* Collected data *
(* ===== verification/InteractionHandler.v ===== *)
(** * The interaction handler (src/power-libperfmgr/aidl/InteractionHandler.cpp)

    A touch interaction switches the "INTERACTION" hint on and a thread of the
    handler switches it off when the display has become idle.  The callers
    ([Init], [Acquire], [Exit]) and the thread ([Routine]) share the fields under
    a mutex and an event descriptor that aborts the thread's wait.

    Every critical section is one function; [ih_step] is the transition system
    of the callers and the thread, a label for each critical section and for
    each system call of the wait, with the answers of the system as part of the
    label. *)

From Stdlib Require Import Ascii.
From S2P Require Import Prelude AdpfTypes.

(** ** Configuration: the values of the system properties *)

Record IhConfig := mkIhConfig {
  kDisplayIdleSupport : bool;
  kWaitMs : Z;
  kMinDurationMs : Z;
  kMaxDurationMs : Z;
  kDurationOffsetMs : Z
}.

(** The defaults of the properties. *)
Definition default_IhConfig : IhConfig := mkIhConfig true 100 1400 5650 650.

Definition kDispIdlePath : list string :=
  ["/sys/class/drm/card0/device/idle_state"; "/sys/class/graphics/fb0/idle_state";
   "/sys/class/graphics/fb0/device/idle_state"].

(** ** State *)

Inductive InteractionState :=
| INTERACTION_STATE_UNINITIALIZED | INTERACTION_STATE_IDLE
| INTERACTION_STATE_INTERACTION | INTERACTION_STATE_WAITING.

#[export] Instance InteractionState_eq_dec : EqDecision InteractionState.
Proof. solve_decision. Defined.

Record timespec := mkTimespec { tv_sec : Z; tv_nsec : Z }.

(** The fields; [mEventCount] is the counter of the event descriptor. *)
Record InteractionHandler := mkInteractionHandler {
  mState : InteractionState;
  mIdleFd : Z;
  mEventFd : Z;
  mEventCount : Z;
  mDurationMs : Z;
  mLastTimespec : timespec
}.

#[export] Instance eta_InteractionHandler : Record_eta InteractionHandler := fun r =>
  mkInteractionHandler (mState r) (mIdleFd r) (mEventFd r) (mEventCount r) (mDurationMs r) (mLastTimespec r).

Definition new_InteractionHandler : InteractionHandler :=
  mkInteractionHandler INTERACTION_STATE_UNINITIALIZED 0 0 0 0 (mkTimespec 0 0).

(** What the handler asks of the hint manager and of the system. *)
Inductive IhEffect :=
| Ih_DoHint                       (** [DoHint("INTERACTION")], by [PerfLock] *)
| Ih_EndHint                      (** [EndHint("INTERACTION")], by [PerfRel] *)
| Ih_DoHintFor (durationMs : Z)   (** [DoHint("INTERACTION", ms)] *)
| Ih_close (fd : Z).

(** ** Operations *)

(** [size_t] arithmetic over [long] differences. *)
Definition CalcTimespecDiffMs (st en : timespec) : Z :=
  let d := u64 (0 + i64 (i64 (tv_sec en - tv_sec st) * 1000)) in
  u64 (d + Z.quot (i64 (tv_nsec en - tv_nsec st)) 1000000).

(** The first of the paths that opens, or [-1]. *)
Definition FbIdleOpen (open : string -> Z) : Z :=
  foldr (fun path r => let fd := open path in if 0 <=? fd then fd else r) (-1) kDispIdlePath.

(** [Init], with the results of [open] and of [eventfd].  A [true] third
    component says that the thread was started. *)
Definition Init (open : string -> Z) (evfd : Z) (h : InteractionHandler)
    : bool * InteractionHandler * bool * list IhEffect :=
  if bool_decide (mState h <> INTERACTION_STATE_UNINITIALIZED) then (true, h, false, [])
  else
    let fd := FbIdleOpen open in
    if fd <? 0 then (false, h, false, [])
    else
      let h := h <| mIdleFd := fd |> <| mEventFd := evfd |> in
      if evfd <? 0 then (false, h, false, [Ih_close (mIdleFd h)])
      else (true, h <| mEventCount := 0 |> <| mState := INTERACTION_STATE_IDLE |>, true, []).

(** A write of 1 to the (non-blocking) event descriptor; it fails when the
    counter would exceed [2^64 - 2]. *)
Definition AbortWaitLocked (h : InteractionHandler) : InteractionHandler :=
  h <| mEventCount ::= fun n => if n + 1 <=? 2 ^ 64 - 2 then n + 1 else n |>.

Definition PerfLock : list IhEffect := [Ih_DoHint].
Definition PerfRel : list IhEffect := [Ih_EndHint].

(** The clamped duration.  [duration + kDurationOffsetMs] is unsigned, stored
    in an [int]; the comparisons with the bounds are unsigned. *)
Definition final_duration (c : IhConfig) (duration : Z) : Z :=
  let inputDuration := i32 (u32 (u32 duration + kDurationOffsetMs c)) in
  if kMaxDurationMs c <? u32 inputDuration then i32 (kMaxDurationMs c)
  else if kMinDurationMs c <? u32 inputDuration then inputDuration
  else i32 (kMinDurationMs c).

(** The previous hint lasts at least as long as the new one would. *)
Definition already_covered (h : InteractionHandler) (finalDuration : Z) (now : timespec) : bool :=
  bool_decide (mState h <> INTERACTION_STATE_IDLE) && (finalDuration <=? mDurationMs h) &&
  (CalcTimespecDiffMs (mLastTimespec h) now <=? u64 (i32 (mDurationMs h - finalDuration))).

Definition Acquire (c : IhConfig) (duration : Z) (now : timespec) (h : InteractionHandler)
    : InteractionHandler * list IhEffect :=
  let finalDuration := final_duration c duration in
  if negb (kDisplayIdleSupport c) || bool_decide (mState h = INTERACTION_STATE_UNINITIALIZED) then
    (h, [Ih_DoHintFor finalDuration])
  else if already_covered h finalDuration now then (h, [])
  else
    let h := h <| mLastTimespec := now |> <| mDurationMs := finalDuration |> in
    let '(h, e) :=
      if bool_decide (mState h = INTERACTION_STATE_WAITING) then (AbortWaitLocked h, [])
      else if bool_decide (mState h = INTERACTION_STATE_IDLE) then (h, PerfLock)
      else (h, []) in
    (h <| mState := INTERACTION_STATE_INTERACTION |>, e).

* Try it *
Copy out the range of lines above starting at the line with "(** ** Configuration: the" and ending at the line with "(** The fields;", exactly and including both.

* Output below *
(** ** Configuration: the values of the system properties *)

Record IhConfig := mkIhConfig {
  kDisplayIdleSupport : bool;
  kWaitMs : Z;
  kMinDurationMs : Z;
  kMaxDurationMs : Z;
  kDurationOffsetMs : Z
}.

(** The defaults of the properties. *)
Definition default_IhConfig : IhConfig := mkIhConfig true 100 1400 5650 650.

Definition kDispIdlePath : list string :=
  ["/sys/class/drm/card0/device/idle_state"; "/sys/class/graphics/fb0/idle_state";
   "/sys/class/graphics/fb0/device/idle_state"].

(** ** State *)

Inductive InteractionState :=
| INTERACTION_STATE_UNINITIALIZED | INTERACTION_STATE_IDLE
| INTERACTION_STATE_INTERACTION | INTERACTION_STATE_WAITING.

#[export] Instance InteractionState_eq_dec : EqDecision InteractionState.
Proof. solve_decision. Defined.

Record timespec := mkTimespec { tv_sec : Z; tv_nsec : Z }.

(** The fields; [mEventCount] is the counter of the event descriptor. *)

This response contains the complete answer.